Moving away from car-centric street design
In the past, cars ruled supreme, but if you drive to work, you know where that has gotten us. The idea used to be that more lanes mean less congestion, when in reality, the opposite happens. Adding more lanes just makes room for more cars, and it makes driving the default behavior.
When streets are made for all forms of mobility, driving becomes less attractive than, say, taking the bus.This logic is a major driver behind cities making some of their busiest streets car-free. San Francisco announced Market Street will be car-free, while simultaneously installing more continuous bike lanes and improving the streetcar and bus services.
New York recently made 14th St. car-free and put an emphasis on the bus system, and the results speak for themselves.
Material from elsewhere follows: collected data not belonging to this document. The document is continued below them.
Lemma str_diff_0 l k :
  (∀ b, b ∈ l → 0 < b < 256) → (∀ b, b ∈ k → 0 < b < 256) → str_diff l k = 0 ↔ l = k.
Proof.
  assert (∀ b, 0 < b < 256 → swrap 8 b ≠ 0) as Hnz.
  { intros b Hb E. assert (b = 0) by (apply swrap8_eq; [lia|lia|done]). lia. }
  revert k. induction l as [|a l IH]; intros [|b k] Hl Hk; cbn [str_diff].
  - done.
  - split; [|done]. intros E. exfalso. apply (Hnz b); [apply Hk; left|lia].
  - split; [|done]. intros E. exfalso. apply (Hnz a); [apply Hl; left|lia].
  - assert (0 < a < 256) as Ha by (apply Hl; left). assert (0 < b < 256) as Hb by (apply Hk; left).
    destruct (Z.eqb_spec (swrap 8 a) (swrap 8 b)) as [E|E].
    + apply swrap8_eq in E as ->; [|lia|lia]. rewrite IH by set_solver. naive_solver.
    + split; [lia|]. intros [= -> ->]. done.
Qed.

(** On strings of which one is shorter than [MAX_STRCMP_COMPARISONS], [strcmp]
    returns zero exactly for equal strings and otherwise the difference of the first
    characters that differ (as signed [char]s, the terminator counting as 0); it
    changes nothing and reads neither string past its end.  It panics exactly if the
    strings agree for [MAX_STRCMP_COMPARISONS] characters. *)
Theorem strcmp_correct s1 s2 l k m :
  cstr m s1 l → cstr m s2 k →
  strcmp s1 s2 m =
    (if agree_for (Z.to_nat MAX_STRCMP_COMPARISONS) l k
     then Panic "strcmp exceeded MAX_STRCMP_COMPARISONS" else Ok (str_diff l k, m)) ∧
  (str_diff l k = 0 ↔ l = k) ∧
  ((length l < Z.to_nat MAX_STRCMP_COMPARISONS)%nat →
     agree_for (Z.to_nat MAX_STRCMP_COMPARISONS) l k = false).
Proof.
  intros Hl Hk. split; [|split].
  - unfold strcmp. erewrite M_bind_Ok; [|apply (str_loop_ok _ 0 s1 s2 l k); by rewrite Z.add_0_r].
    by destruct (agree_for _ _ _).
  - apply str_diff_0; intros b; by eapply cstr_bytes.
  - intros Hlen. destruct (agree_for _ _ _) eqn:E; [|done]. apply agree_for_length in E. lia.
Qed.

(** [strlen] returns the number of characters before the terminator. *)
Theorem strlen_correct fuel str l m :
  cstr m str l → (length l ≤ fuel)%nat → strlen fuel str m = Ok (Z.of_nat (length l), m).
Proof.
  intros Hl Hf. unfold strlen.
  assert (∀ i, cstr m (str + i) l → strlen_from fuel str i m = Ok (i + Z.of_nat (length l), m)) as Hgen;
    [|apply (Hgen 0); by rewrite Z.add_0_r].
  clear Hl. revert fuel Hf. induction l as [|b l IH]; intros fuel Hf i Hl.
  - cbn [cstr] in Hl. destruct fuel; cbn [strlen_from]; erewrite M_bind_Ok by (by apply ldc_ok);
      cbn; by rewrite Z.add_0_r.
  - destruct Hl as (Hb & Hb' & Hl). destruct fuel as [|fuel]; cbn [length] in *; [lia|].
    cbn [strlen_from]. erewrite M_bind_Ok by (by apply ldc_ok).
    rewrite swrap8_0, (proj2 (Z.eqb_neq b 0)) by lia. rewrite IH; [|lia|by rewrite Z.add_assoc].
    do 2 f_equal. lia.
Qed.

(** ** Numbers *)

(** The number digits [l], most significant first, stand for in base [b]. *)
Definition value (b : Z) (l : list Z) : Z := foldr (λ d acc, d + b * acc) 0 (reverse l).

Lemma stbs_cstr p l m :
  Forall (λ b, 0 < b < 256) l → mapped m p (Z.of_nat (length l) + 1) →
  wp (stbs p l ;; stb (p + Z.of_nat (length l)) 0)
    (λ _ m', cstr m' p l ∧ ∀ a, a < p ∨ p + Z.of_nat (length l) < a → m' !! a = m !! a) m.
Proof.
  revert p m. induction l as [|b l IH]; intros p m Hl Hm; cbn [stbs length].
  - apply wp_bind, wp_ret, wp_stb; [apply Hm; cbn; lia|]. split.
    + cbn [cstr]. change (Z.of_nat 0) with 0. rewrite Z.add_0_r. apply lookup_insert_eq.
    + intros a Ha. apply lookup_insert_ne. cbn in *. lia.
  - apply Forall_cons in Hl as [Hb Hl]. cbn [length] in Hm.
    assert (wp (stb p b ;; (stbs (p + 1) l ;; stb (p + 1 + Z.of_nat (length l)) 0))
      (λ _ m', cstr m' p (b :: l) ∧ ∀ a, a < p ∨ p + Z.of_nat (S (length l)) < a → m' !! a = m !! a) m) as Hw.
    { apply wp_bind, wp_stb; [replace p with (p + 0) by lia; apply Hm; lia|].
      eapply wp_mono; [apply IH; [done|]|].
      - intros i Hi. destruct (decide (p + 1 + i = p)); [lia|]. rewrite lookup_insert_ne by lia.
        rewrite <- Z.add_assoc. apply Hm. lia.
      - intros [] m' [Hc Hfr]. split.
        + cbn [cstr]. split; [|done]. rewrite Hfr by lia. apply lookup_insert_eq.
        + intros a Ha. rewrite Hfr by lia. apply lookup_insert_ne. lia. }
    replace (p + Z.of_nat (S (length l))) with (p + 1 + Z.of_nat (length l)) by lia.
    unfold wp in *. rewrite M_bind_assoc.
    replace (p + Z.of_nat (S (length l))) with (p + 1 + Z.of_nat (length l)) in Hw by lia. exact Hw.
Qed.

Lemma itoa_stack_value n num :
  0 ≤ num < 10 ^ Z.of_nat n → n ≠ 0%nat →
  foldr (λ d acc, d + 10 * acc) 0 (itoa_stack n num) = num ∧
  Forall (λ d, 0 ≤ d < 10) (itoa_stack n num) ∧ (length (itoa_stack n num) ≤ n)%nat.
Proof.
  revert num. induction n as [|n IH]; intros num Hn Hz; [done|]. cbn [itoa_stack foldr].
  rewrite Z.quot_div_nonneg, Z.rem_mod_nonneg by lia.
  pose proof (Z.div_mod num 10 ltac:(lia)). pose proof (Z.mod_pos_bound num 10 ltac:(lia)).
  destruct (Z.eqb_spec (num / 10) 0) as [E|E].
  - cbn [foldr length]. split; [lia|]. split; [by repeat constructor; lia|lia].
  - assert (n ≠ 0%nat) as Hn0. { intros ->. change (10 ^ Z.of_nat 1) with 10 in Hn. apply E, Z.div_small. lia. }
    rewrite Nat2Z.inj_succ, Z.pow_succ_r in Hn by lia.
    destruct (IH (num / 10)) as (Hv & Hd & Hlen); [|done|].
    { split; [apply Z.div_pos; lia|]. apply Z.div_lt_upper_bound; lia. }
    rewrite Hv. cbn [length]. split; [lia|]. split; [constructor; [lia|done]|lia].
Qed.

Lemma itoa_stack_opp n num : itoa_stack n (- num) = Z.opp <$> itoa_stack n num.
Proof.
  revert num. induction n as [|n IH]; intros num; [done|]. cbn [itoa_stack fmap list_fmap].
  rewrite Z.rem_opp_l', Z.quot_opp_l by lia. f_equal.
  destruct (Z.eqb_spec (Z.quot num 10) 0) as [->|E]; [done|].
  rewrite (proj2 (Z.eqb_neq _ _)) by lia. apply IH.
Qed.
Bus travel times have dropped significantly, leading to buses operating ahead of schedule, and ridership has increased. And, as we mentioned above, the city is adding 250 miles of protected bike lanes.
With the announcements and success of mobility-centric street designs in two of the country’s biggest cities, we expect more to follow suit in 2020. Even if plans don’t go into effect immediately, our expectation is cities will announce plans to accommodate scooters, bikes, and buses over cars.
New year, new trends
There are so many things to be excited about in the world of mobility, we had trouble narrowing it down. Cities are acknowledging the need to move away from car-centric streets and embracing this new era of micromobility. There’s also a sense of urgency to bring public transit systems up to par to accommodate growing city populations and the fading appeal of car ownership. If that’s where things are headed, then sign us up.